(Supplied records Opens)

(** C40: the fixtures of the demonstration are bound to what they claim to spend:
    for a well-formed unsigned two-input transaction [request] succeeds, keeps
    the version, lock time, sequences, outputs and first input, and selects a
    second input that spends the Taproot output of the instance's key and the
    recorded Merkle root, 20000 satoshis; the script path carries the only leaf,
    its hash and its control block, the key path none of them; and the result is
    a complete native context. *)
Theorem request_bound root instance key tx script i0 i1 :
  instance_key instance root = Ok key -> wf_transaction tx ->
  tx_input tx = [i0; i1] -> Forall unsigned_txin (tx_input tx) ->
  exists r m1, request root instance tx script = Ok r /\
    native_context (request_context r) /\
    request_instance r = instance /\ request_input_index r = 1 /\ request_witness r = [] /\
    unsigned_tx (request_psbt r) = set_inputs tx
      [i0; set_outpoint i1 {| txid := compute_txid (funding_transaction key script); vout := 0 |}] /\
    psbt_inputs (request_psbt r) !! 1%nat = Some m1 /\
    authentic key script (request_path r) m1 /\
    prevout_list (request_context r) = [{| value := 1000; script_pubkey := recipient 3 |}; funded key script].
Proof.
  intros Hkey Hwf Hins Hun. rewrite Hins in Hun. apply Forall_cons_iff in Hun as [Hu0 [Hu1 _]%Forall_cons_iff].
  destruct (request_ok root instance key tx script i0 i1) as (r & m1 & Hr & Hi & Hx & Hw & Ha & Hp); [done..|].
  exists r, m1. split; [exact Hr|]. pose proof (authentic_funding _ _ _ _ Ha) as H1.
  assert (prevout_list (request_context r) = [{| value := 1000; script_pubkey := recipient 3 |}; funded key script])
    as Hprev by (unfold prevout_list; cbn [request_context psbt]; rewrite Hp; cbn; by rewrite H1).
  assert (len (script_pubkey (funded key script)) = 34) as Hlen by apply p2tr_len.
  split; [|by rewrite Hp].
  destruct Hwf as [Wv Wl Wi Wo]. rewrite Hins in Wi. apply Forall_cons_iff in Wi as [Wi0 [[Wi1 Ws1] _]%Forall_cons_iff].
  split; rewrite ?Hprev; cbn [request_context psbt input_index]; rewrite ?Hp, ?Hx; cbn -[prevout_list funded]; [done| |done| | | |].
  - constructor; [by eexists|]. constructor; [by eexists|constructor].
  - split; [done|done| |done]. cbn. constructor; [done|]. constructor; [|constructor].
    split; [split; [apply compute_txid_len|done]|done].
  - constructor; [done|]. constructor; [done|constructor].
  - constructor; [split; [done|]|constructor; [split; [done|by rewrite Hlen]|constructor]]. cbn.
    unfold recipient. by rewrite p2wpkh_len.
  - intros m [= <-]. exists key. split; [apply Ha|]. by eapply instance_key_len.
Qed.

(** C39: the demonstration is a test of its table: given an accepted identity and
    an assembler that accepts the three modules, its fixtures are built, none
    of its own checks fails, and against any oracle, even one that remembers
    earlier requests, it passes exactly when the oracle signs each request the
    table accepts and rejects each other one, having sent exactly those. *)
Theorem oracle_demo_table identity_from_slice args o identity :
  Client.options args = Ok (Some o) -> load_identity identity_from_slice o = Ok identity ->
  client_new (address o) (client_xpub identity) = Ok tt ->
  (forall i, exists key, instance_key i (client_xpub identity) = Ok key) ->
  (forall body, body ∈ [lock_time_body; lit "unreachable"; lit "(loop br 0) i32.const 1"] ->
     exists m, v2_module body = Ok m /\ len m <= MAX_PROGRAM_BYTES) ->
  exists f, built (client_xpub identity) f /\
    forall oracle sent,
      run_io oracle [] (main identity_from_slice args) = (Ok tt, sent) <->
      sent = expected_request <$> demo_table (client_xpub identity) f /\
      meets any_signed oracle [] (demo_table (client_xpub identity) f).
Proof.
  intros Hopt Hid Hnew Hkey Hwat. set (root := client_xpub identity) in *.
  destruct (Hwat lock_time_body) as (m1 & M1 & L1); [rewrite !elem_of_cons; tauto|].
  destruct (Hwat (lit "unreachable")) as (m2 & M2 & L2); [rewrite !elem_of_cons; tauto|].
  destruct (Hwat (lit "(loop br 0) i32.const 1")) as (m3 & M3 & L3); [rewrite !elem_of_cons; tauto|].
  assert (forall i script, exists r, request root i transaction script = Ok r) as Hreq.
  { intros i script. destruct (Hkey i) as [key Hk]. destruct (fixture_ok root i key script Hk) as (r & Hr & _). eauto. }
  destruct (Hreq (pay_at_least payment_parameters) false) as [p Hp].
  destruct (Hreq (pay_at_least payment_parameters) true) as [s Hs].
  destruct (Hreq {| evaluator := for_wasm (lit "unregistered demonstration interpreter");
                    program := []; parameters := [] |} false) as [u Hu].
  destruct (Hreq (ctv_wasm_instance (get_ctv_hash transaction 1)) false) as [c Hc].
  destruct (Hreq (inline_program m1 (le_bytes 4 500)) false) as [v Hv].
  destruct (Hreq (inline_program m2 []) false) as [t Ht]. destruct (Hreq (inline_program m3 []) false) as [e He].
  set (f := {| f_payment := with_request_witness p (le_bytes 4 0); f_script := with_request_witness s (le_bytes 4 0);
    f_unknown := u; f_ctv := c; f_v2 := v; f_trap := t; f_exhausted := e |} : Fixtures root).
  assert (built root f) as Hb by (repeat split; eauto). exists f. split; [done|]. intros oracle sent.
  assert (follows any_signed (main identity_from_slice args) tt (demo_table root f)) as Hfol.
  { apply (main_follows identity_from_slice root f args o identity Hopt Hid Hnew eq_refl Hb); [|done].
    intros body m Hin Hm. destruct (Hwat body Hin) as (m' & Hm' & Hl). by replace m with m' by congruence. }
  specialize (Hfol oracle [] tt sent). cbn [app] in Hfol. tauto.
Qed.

(Supplied records Closes)

Say how many lines above include "Some", please, and nothing else.

2